Lamentablemente, en España en lo que respecta al problema catalán, esta noción de respeto no solo brilla por su ausencia, sino que me temo tampoco se la espera. Si bien es incuestionable que Cataluña cuenta con elementos propios y diferenciadores en lo histórico, lo cultural y lo lingüístico, lo mire por donde lo mire, no los veo ni tan únicos ni tan diferenciadores como para justificar la independencia de Cataluña del resto de España. Por otra parte, el hipotético desagravio fiscal de Cataluña no deja de estar basado en una hipótesis malévola ya que los impuestos no los pagan los territorios sino las personas físicas y jurídicas y a partir de ahí los Estados reparten la riqueza solidariamente con el fin de promover el progreso económico y social de los ciudadanos. Todo ello, me lleva a la conclusión de que estamos ante un problema cuya causa raíz es enteramente emocional y que, por tanto, no admite a razones.

El ver a gente objetivamente inteligente, viajada y razonable para la mayor parte de los temas, caer vehementemente en las argumentaciones del “y tú más” y el “y tú menos” (“yo soy más demócrata que tú y tú eres menos solidario que yo”) confirma mi triste convicción de que aquí nadie quiere escuchar a nadie (y mucho menos escucharlo como si tuviera razón). Como bien dijo el novelista Arturo Pérez-Reverte hace unos días y como atestiguan las continuas guerras civiles que hemos padecido a lo largo de nuestra historia, los españoles siempre hemos hecho gala de un cainismo sin límites, de una extraordinaria capacidad para encasillar y de una similar incapacidad para respetar y escuchar al que discrepa.

En definitiva, como esto no vamos a ser capaces de arreglarlo nosotros mismos, mi propuesta es que, como en el caso de los divorcios malavenidos, venga alguien a arreglar este tremendo desbarajuste que entre todos hemos montado.

Pidamos a un organismo internacional de prestigio (como puede ser la ONU) nombre un equipo de expertos independientes, presidido por alguien con un incuestionable liderazgo político para que analice y resuelva el lío.

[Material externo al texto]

(** * FocusFlow: timer state machine, exclusion matcher and session log

    A shallow embedding of the FocusFlow browser extension
    (background.js, home.js) and the properties its specification states.

    Conventions.
    - A JavaScript string is a [string]: a sequence of code units in the
      range 0-255 (ASCII and Latin-1).  Code units above 255 are outside
      the model.
    - [chrome.storage.local] is a finite map from key names to values.
    - A function that can throw returns an [option]: [None] is the
      exception. *)

From Stdlib Require Import ZArith Lia Bool Ascii String DecimalString DecimalZ.
From stdpp Require Import gmap strings list pretty sorting.

Local Open Scope bool_scope.

(* ===================================================================== *)
(** * JavaScript string primitives *)
(* ===================================================================== *)

Module Js.

(** Character constants. *)
Definition LF : ascii := ascii_of_nat 10.
Definition CR : ascii := ascii_of_nat 13.

(** [c1 == c2] on code units. *)
Definition ceq (a b : ascii) : bool := Ascii.eqb a b.

(** [s.startsWith(p)] *)
Fixpoint startsWith (s p : string) : bool :=
  match p with
  | EmptyString => true
  | String a p' =>
      match s with
      | EmptyString => false
      | String b s' => ceq a b && startsWith s' p'
      end
  end.

(** [s.includes(needle)]: [needle] occurs at some index of [s]. *)
Fixpoint includes (s needle : string) : bool :=
  startsWith s needle ||
  match s with
  | EmptyString => false
  | String _ s' => includes s' needle
  end.

(** [s.length] *)
Fixpoint len (s : string) : nat :=
  match s with
  | EmptyString => 0
  | String _ s' => S (len s')
  end.

(** Membership in a set of code units given as a string. *)
Fixpoint oneOf (set : string) (c : ascii) : bool :=
  match set with
  | EmptyString => false
  | String a set' => ceq a c || oneOf set' c
  end.

(** ECMAScript WhiteSpace and LineTerminator code units below 256: TAB,
    LF, VT, FF, CR, SPACE and NBSP.  This is the set that [trim] strips
    and that the class [\s] matches. *)
Definition isWhiteSpace (c : ascii) : bool :=
  let n := N_of_ascii c in
  ((9 <=? n) && (n <=? 13) || (n =? 32) || (n =? 160))%N.

(** LineTerminator code units below 256 (U+2028 and U+2029 are outside
    the model): the characters that [.] does not match. *)
Definition isLineTerminator (c : ascii) : bool := ceq c LF || ceq c CR.

(** [s.length === 0] *)
Definition isEmpty (s : string) : bool :=
  match s with
  | EmptyString => true
  | String _ _ => false
  end.

(** [s.trimStart()], [s.trimEnd()] and [s.trim()] *)
Fixpoint trimStart (s : string) : string :=
  match s with
  | EmptyString => EmptyString
  | String c s' => if isWhiteSpace c then trimStart s' else s
  end.

Fixpoint trimEnd (s : string) : string :=
  match s with
  | EmptyString => EmptyString
  | String c s' =>
      let r := trimEnd s' in
      if isWhiteSpace c && isEmpty r then EmptyString else String c r
  end.

Definition trim (s : string) : string := trimEnd (trimStart s).

(** [s.split("\n")]: the pieces between line feeds; one piece, the empty
    string, for the empty string. *)
Fixpoint splitLines (s : string) : list string :=
  match s with
  | EmptyString => [EmptyString]
  | String c s' =>
      if ceq c LF then EmptyString :: splitLines s'
      else match splitLines s' with
           | [] => [String c EmptyString]
           | piece :: pieces => String c piece :: pieces
           end
  end.

(** [pieces.join(sep)] for a one-character separator. *)
Fixpoint joinWith (sep : ascii) (pieces : list string) : string :=
  match pieces with
  | [] => EmptyString
  | [piece] => piece
  | piece :: more => piece +:+ String sep (joinWith sep more)
  end.

(** [s.split(/\s+/)]: the pieces between maximal runs of white space.
    [sep] says that the previous character was white space, so that a
    run of white space separates only once. *)
Fixpoint splitSpaces_go (sep : bool) (s : string) : list string :=
  match s with
  | EmptyString => [EmptyString]
  | String c s' =>
      if isWhiteSpace c then
        if sep then splitSpaces_go true s'
        else EmptyString :: splitSpaces_go true s'
      else match splitSpaces_go false s' with
           | [] => [String c EmptyString]
           | piece :: pieces => String c piece :: pieces
           end
  end.

Definition splitSpaces (s : string) : list string := splitSpaces_go false s.

(** [String(n).padStart(2, "0")] for a non-negative integer. *)
Definition pad2 (n : Z) : string :=
  let digits := pretty n in
  if (len digits <? 2)%nat then "0" +:+ digits else digits.

End Js.

(* ===================================================================== *)
(** * Exclusion matcher (background.js) *)
(* ===================================================================== *)

Module Matcher.
Import Js.
(** X17: only the admin commands ban, unban or mute.  The handlers of a
    user's private messages, the info query, the relay of a staff answer
    and a pass of the sweeper leave [banned_users] as it is and add
    nothing to [muted_users]; at most they drop mute records. *)
Theorem only_admin_commands_restrict
    (rt : runtime) (e : env) (message : Message) (w : world) :
  Forall (fun handler => only_drops_mutes w (handler message w).2)
         (private_handlers e ++ [get_user_info rt e; send_message_answer rt e]) /\
  only_drops_mutes w (sweep_cycle e w).2.
Proof.
  split; [|apply sweep_cycle_only_drops].
  unfold private_handlers. simpl.
  constructor; [apply send_message_to_group_only_drops|].
  constructor; [apply supported_media_only_drops|].
  constructor; [apply command_start_only_drops|].
  constructor; [apply get_user_info_only_drops|].
  constructor; [apply send_message_answer_only_drops|].
  constructor.
Qed.
(** * Tab lifecycle of [extensions::TabHelper] (atom/browser/extensions/tab_helper.cc)

    A shallow embedding of the tab helper's attach / detach / placeholder /
    pinned-tab code, and the properties its specification states about it.

    The helper lives inside a browser process: it reads and writes its own
    members, and it calls into collaborators it does not own (the tab strip
    of a window, the native window, the guest view of a surface, the tab
    manager, the task runner).  The embedding keeps that split:

    - the helper's members, the guest flags it reads and writes, the strips
      and observer lists of the windows and the window registry are explicit
      state in [World];
    - a call that only asks a collaborator to do something (load, hide,
      destroy, deactivate, ...) is recorded, in call order, in [trace];
    - a task handed to the task runner is queued in [posted_tasks] and runs
      only when the environment runs it;
    - a dereference of a pointer that holds no object, a failed [DCHECK] and
      an out-of-range strip index are fatal: the computation yields [None];
    - notifications the collaborators send to the helper ([DidAttach],
      [TabReplacedAt], [TabDetachedAt], [WillCloseWindow],
      [OnBrowserSetLastActive], ...) are entry points of their own,
      delivered by the environment: where the helper asks the strip for a
      replacement it returns right after the strip does, so that the
      strip's report composes with the call;
    - the one report that reaches the helper in the middle of one of its own
      calls, the strip's [TabPinnedStateChanged] inside [SetPinned], is
      delivered where it arrives, by the strip. *)

From Stdlib Require Import ZArith Bool List Lia.
From stdpp Require Import base option list gmap strings.

Local Open Scope Z_scope.

(** ** Data model *)

(** Surfaces ([content::WebContents*]) and windows ([Browser*]) are known by
    their identity. *)
Abbreviation WebContents := nat (only parsing).
Abbreviation BrowserPtr := nat (only parsing).

(** [TabStripModel::kNoTab]. *)
Definition kNoTab : Z := -1.

(** The members of a [TabHelper], with the window id its constructor stores
    in the surface's [SessionTabHelper] ([SetWindowId] / [window_id()]). *)
Record TabHelper := mkTabHelper {
  index_ : Z;
  pinned_ : bool;
  is_placeholder_ : bool;
  window_closing_ : bool;
  browser_ : option BrowserPtr;
  session_window_id : Z
}.

(** What the helper reads and writes of a surface's [brave::TabViewGuest]. *)
Record TabViewGuest := mkGuest {
  attached : bool;
  can_run_in_detached_state : bool;
  guest_instance_id : Z;
  attach_params : list (string * string)
}.

(** A window: its session id, the ordered strip of surfaces, and the
    observers registered with the strip and with the native window. *)
Record Browser := mkBrowser {
  session_id : Z;
  tab_strip : list WebContents;
  strip_observers : list WebContents;
  window_observers : list WebContents
}.

(** Requests made to collaborators. *)
Inductive Event :=
| UserGestureDone (c : WebContents)
| Load (c : WebContents)
| Destroy (c : WebContents)
| WasHidden (c : WebContents)
| TabIdChanged (c : WebContents)
| GuestDetachGuest (c : WebContents)
| GuestAttachGuest (c : WebContents) (guest_instance : Z)
| RequestToClosePage (b : BrowserPtr)
| Deactivate (b : BrowserPtr)
| Hide (b : BrowserPtr)
| CreatedNullContents (b : BrowserPtr) (old_contents null_contents : WebContents)
| SetTabPinned (b : BrowserPtr) (strip_index : Z) (pinned : bool).

(** A task bound with [base::Bind] and handed to the task runner. *)
Inductive Task :=
| DestroyTabTask (tab : WebContents).

Record World := mkWorld {
  helpers : gmap nat TabHelper;
  guests : gmap nat TabViewGuest;
  controllers : gmap nat (list string);
  browsers : gmap nat Browser;
  browser_list : list BrowserPtr;
  last_active : option BrowserPtr;
  discarded : gset nat;
  trying_to_quit : bool;
  posted_tasks : list Task;
  trace : list Event
}.

#[global] Instance Event_eq_dec : EqDecision Event.
Proof. solve_decision. Defined.

#[global] Instance Task_eq_dec : EqDecision Task.
Proof. solve_decision. Defined.

(** *** Field updates *)

Definition set_index_ (v : Z) (h : TabHelper) : TabHelper :=
  mkTabHelper v (pinned_ h) (is_placeholder_ h) (window_closing_ h)
              (browser_ h) (session_window_id h).

Definition set_pinned_ (v : bool) (h : TabHelper) : TabHelper :=
  mkTabHelper (index_ h) v (is_placeholder_ h) (window_closing_ h)
              (browser_ h) (session_window_id h).

Definition set_is_placeholder_ (v : bool) (h : TabHelper) : TabHelper :=
  mkTabHelper (index_ h) (pinned_ h) v (window_closing_ h)
              (browser_ h) (session_window_id h).
(** Categorize violation severity. *)
Definition _categorize_violation (intent : PyVal) : string :=
  if py_in_strs intent severe_violations then "SEVERE"
  else if py_in_strs intent moderate_violations then "MODERATE"
  else "MINOR".

(** [now] is the text of [datetime.now().isoformat()]. *)
Definition run (now : string) (tracker : Tracker) (domain : gmap string PyVal)
  : Act (list Event) :=
  (let* intent := lift (latest_intent_name tracker (VStr "unknown")) in
   let user_message := latest_text tracker in
   let user_id := sender_id tracker in
   let timestamp := now in
   let violation_log :=
     [("timestamp", VStr timestamp);
      ("user_id", VStr user_id);
      ("intent", intent);
      ("message", user_message);
      ("violation_type", VStr (_categorize_violation intent))] in
   logger_warning (ViolationLogged violation_log);;
   ret [SlotSet "last_violation_type" intent])%act.

End ActionLogViolation.

Module ActionHandleViolation.

Definition name : string := "action_handle_violation".

Definition run (tracker : Tracker) (domain : gmap string PyVal)
  : Act (list Event) :=
  (let current_count := py_or (get_slot tracker "violation_count") (VInt 0) in
   let* new_count := lift (py_add_int current_count 1) in
   let* intent := lift (latest_intent_name tracker (VStr "")) in
   logger_info (ViolationCountIncreased current_count new_count intent);;
   let events := [SlotSet "violation_count" (VInt new_count)] in
   (if Z.eqb new_count 2 then
      logger_warning (ReachedTwoViolations (sender_id tracker))
    else if Z.leb 3 new_count then
      logger_error (ReachedThreeViolations (sender_id tracker))
    else ret tt);;
   ret events)%act.

End ActionHandleViolation.

Module ActionEscalateViolation.

Definition name : string := "action_escalate_violation".

Definition run (now : string) (tracker : Tracker) (domain : gmap string PyVal)
  : Act (list Event) :=
  (let* intent := lift (latest_intent_name tracker (VStr "")) in
   let user_message := latest_text tracker in
   let user_id := sender_id tracker in
   let timestamp := now in
   let severe_violation :=
     [("timestamp", VStr timestamp);
      ("user_id", VStr user_id);
      ("intent", intent);
      ("message", user_message);
      ("severity", VStr "CRITICAL")] in
   logger_error (SevereViolationEscalated severe_violation);;
   let current_count := py_or (get_slot tracker "violation_count") (VInt 0) in
   let* new_count := lift (py_add_int current_count 2) in
   ret [SlotSet "violation_count" (VInt new_count);
        SlotSet "last_violation_type" intent])%act.

End ActionEscalateViolation.

Module ActionResetViolationCount.

Definition name : string := "action_reset_violation_count".

Definition run (tracker : Tracker) (domain : gmap string PyVal)
  : Act (list Event) :=
  (let user_id := sender_id tracker in
   let previous_count := py_or (get_slot tracker "violation_count") (VInt 0) in
   let* positive := lift (py_gt_int previous_count 0) in
   (if positive then
      logger_info (ResettingViolationCount user_id previous_count)
    else ret tt);;
   ret [SlotSet "violation_count" (VInt 0);
        SlotSet "last_violation_type" VNone])%act.

End ActionResetViolationCount.

Module ActionSessionStart.

Definition name : string := "action_session_start".
(** * Beam report generator: statics evaluator and force table

    A shallow embedding of [generate_report.py]: the routine
    [compute_sfd_bmd], which evaluates support reactions, shear force and
    bending moment of a simply supported beam under point loads, and the
    parts of the script around it: the span and load list read from the
    input table, the table laid out as a LaTeX tabular, and the rounded
    coordinates of the two plots.

    Numbers.  The routine is embedded twice.  [compute_sfd_bmd] is the
    routine on Python floats, each float taken as an exact rational ([Q],
    with equality [Qeq], written [==]): statements about it are statements
    about the formulas the code evaluates, in exact arithmetic, and its
    true division raises on a zero divisor as Python's does.
    [compute_sfd_bmd_np] is the routine as the script calls it, with a
    NumPy scalar for the span and Python scalars for the loads: integer
    products wrap around in [int64] and true division yields [nan] or an
    infinity instead of raising.  Rounding is modelled in neither. *)

From Stdlib Require Import ZArith QArith Qround Qfield Lqa Lia PeanoNat.
From Stdlib Require Import List Permutation String.
Import ListNotations.

Local Open Scope Q_scope.

(** ** Python values and operations used by the script *)

Module Py.

(** The exceptions the modelled code can raise. *)
Inductive exn : Type :=
| ZeroDivisionError
| TableRowSizeError.

(** A computation either returns a value or raises. *)
Inductive result (A : Type) : Type :=
| Ok (a : A)
| Raise (e : exn).
Arguments Ok {A} a.
Arguments Raise {A} e.

Definition bind {A B} (m : result A) (k : A -> result B) : result B :=
  match m with
  | Ok a => k a
  | Raise e => Raise e
  end.

(** [x / y] on Python floats: raises when the divisor is zero. *)
Definition truediv (x y : Q) : result Q :=
  if Qeq_bool y 0 then Raise ZeroDivisionError else Ok (x / y).

(** The builtin [sum]: starts from [0] and adds from left to right. *)
Definition sum (l : list Q) : Q := fold_left Qplus l 0.

(** A list comprehension [[body for v in l]] whose body may raise:
    elements are evaluated in order, the first exception aborts. *)
Fixpoint list_comp {A B} (body : A -> result B) (l : list A)
  : result (list B) :=
  match l with
  | [] => Ok []
  | v :: l' =>
      bind (body v) (fun b =>
      bind (list_comp body l') (fun bs => Ok (b :: bs)))
  end.

(** [zip] of two lists. *)
Definition zip {A B} (l : list A) (l' : list B) : list (A * B) :=
  combine l l'.

End Py.

Import Py.

Notation "x <- m ;; k" := (Py.bind m (fun x => k))
  (at level 61, m at next level, right associativity).

(** ** NumPy *)

Module Np.

(** The integer [n] as a number. *)
Definition of_nat (n : nat) : Q := inject_Z (Z.of_nat n).

(** [arange(0, num)] *)
Definition arange (num : nat) : list Q := map of_nat (seq 0 num).

(** Overwrite the last entry of an array, [y[-1] = v]. *)
Definition set_last (y : list Q) (v : Q) : list Q :=
  match y with
  | [] => []
  | _ :: _ => removelast y ++ [v]
  end.

(** [numpy.linspace(start, stop, num)] with [endpoint=True], following
    NumPy's implementation: with [div = num - 1] and
    [step = (stop - start) / div], the array is [arange(0, num) * step +
    start], and its last entry is then overwritten with [stop].  When
    [div] is zero there is no step and the array is
    [arange(0, num) * (stop - start) + start]. *)
Definition linspace (start stop : Q) (num : nat) : list Q :=
  let div := (num - 1)%nat in
  let delta := stop - start in
  let y :=
    if Nat.ltb 0 div
    then let step := delta / of_nat div in
         map (fun i => i * step + start) (arange num)
    else map (fun i => i * delta + start) (arange num) in
  if Nat.ltb 1 num then set_last y stop else y.

End Np.

(** ** The statics evaluator *)

(** A point load [(position, magnitude)]. *)
Definition Load : Type := (Q * Q)%type.

(** Number of sample positions along the span. *)
Definition N_SAMPLES : nat := 400.

(** One pass of the inner loop body for the load [(a, P)]:
    [if xi >= a: V -= P; M -= P * (xi - a)]. *)
Definition apply_load (xi : Q) (VM : Q * Q) (f : Load) : Q * Q :=
  let '(V, M) := VM in
  let '(a, P) := f in
  if Qle_bool a xi then (V - P, M - P * (xi - a)) else (V, M).

(** The body of the outer loop at position [xi]: [V] starts at [R1], [M] at
    [R1 * xi], and the loads are visited in list order. *)
Definition sample_at (R1 : Q) (forces : list Load) (xi : Q) : Q * Q :=
  fold_left (apply_load xi) forces (R1, R1 * xi).
(** * Qte: the harmonic-oscillator Hamiltonian builder and the Hermitian
      eigen-solver, embedded from the C sources.

    Files embedded:
    - [qte.quantumho.c]  (module [QuantumHO]), the Hamiltonian builder:
      [compute_hamiltonian], [qte_quantumho_new], [qte_quantumho_bang] and
      their helpers;
    - [qte.eigencalc.c]  (module [Eigencalc]), the eigen-solver:
      [qte_eigencalc_new], [qte_eigencalc_dim], [qte_eigencalc_list],
      [qte_eigencalc_bang];
    - [simplemax.c]      (module [SimpleMax]), the earlier prototype of the
      builder, which registers as the object [simplemax]:
      [compute_harmonic_oscillator], [simplemax_new], [simplemax_bang].  The
      header of [qte.quantumho.c] records what changed since ("note the new
      order", "multiply entire expression by a"); Part V states the
      differences.

    Parts III to V follow the description of the objects; Parts VI to VIII
    add what the sources show beyond it: the storage layouts and the failure
    paths of the solver, the allocation failures and the algebra of the
    builder, and the behaviour of the prototype.

    Conventions of the embedding.
    - C [long] is a 64-bit two's-complement integer: a [Z] with the
      wrap-around written out ([CLong]).
    - C [double] is an abstract type [D] with the operations the sources use
      (class [Flt]); every definition is stated once for all [D].  The
      value-level theorems are proved for the instance where [D] is the field
      of real numbers, that is for exact arithmetic, without the rounding
      errors of binary floating point; the structural ones (which cell is
      written, in which order the factors are multiplied, how the output list
      is laid out) hold for every [D].  Where a statement about values fails
      in the arithmetic of the program, it is evaluated on IEEE 754 binary64
      (module [Binary64], over the kernel's primitive floats).
    - [double complex] is a pair of doubles with the C99 (Annex G) rules for
      mixed real/complex operands.
    - Heap storage is a list; storage that has not been written holds an
      arbitrary value (class [Uninit]).  The outcome of each allocation
      request is read from an oracle carried in the [world], together with
      the log of what the object sent to the host (errors, posts, outlet
      lists).
    - LAPACK's [zheev_] and the integer type [__CLPK_integer] come from the
      Accelerate framework, outside the sources: they are parameters (class
      [Eigencalc.Lapack]). *)

From Stdlib Require Import ZArith List String Bool Lia Reals Lra.
From Stdlib Require PrimFloat FloatOps SpecFloat Uint63.
Import ListNotations.
Open Scope Z_scope.
(** [check_file_exists] (lines 507-529) *)
Definition check_file_exists (file_path : string) : M string :=
  try_except
    (let full_path := if negb (isabs file_path)
                      then os_path_join assignment_path file_path
                      else file_path in
     if path_exists full_path then
       match getsize full_path with
       | inl e => raise e
       | inr file_size =>
           let file_info := "File exists: " ++ full_path ++ nl ++ "Size: "
                            ++ str_of_nat file_size ++ " bytes" in
           logger INFO file_info ;;
           ret file_info
       end
     else
       let error_msg := "File does not exist: " ++ full_path in
       logger WARNING error_msg ;;
       ret error_msg)
    (fun e =>
       let error_msg := "Error checking file: " ++ e in
       logger ERROR error_msg ;;
       ret error_msg).

(** [email_image] (lines 531-554) *)
Definition email_image (to_address subject body image_filename : string)
  : M string :=
  try_except
    (let full_image_path := os_path_join assignment_path image_filename in
     if negb (path_exists full_image_path) then
       let error_msg := "Cannot send image email. File not found: "
                        ++ full_image_path in
       logger ERROR error_msg ;;
       ret error_msg
     else
       logger INFO ("Sending image email to " ++ to_address ++ " with subject: "
                    ++ subject) ;;
       logger INFO ("Attaching file: " ++ full_image_path) ;;
       result <- send_email to_address subject body (Some full_image_path) ;;
       ret result)
    (fun e =>
       let error_msg := "Error sending image email: " ++ e in
       logger ERROR error_msg ;;
       log_traceback ;;
       ret error_msg).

Que pasen un año en España y en Cataluña (en menos tiempo es imposible llegar a entender este despropósito) estudiando, analizando y, también, conviviendo con nosotros. Que nos diseccionen para así emitir su diagnóstico sobre si Cataluña está fiscalmente maltratada, si el catalán o el castellano son lenguas perseguidas, si los catalanes están oprimidos por el centralismo de Madrid o si los españoles son perseguidos en Cataluña y si, en definitiva, las diferencias entre Cataluña y España son tan abismales que nos impiden convivir. Les pediría que también emitiesen un juicio técnico-jurídico sobre la legitimidad o no de la Constitución y de las leyes españolas y catalanas así como esclarecer si una Cataluña independiente quedaría dentro o fuera de la Unión Europea y del Euro. Y por último, démosles un año adicional para que planteen una recomendación vinculante para todos (catalanes y resto de españoles) sobre qué debemos hacer: si Cataluña merece una independencia automática y en qué términos y condiciones; sobre si amerita un referéndum aclarando el por qué, dónde, cuándo y cómo debería realizarse; o si se les ocurre otra idea mejor.

Tras darle muchas vueltas creo que es la única posibilidad: nosotros hemos demostrado que somos incapaces de escuchar al otro como si pudiera tener razón pero confío en que al menos seamos capaces de escuchar a alguien independiente que nos diga lo que debemos hacer y nos proteja de nosotros mismos.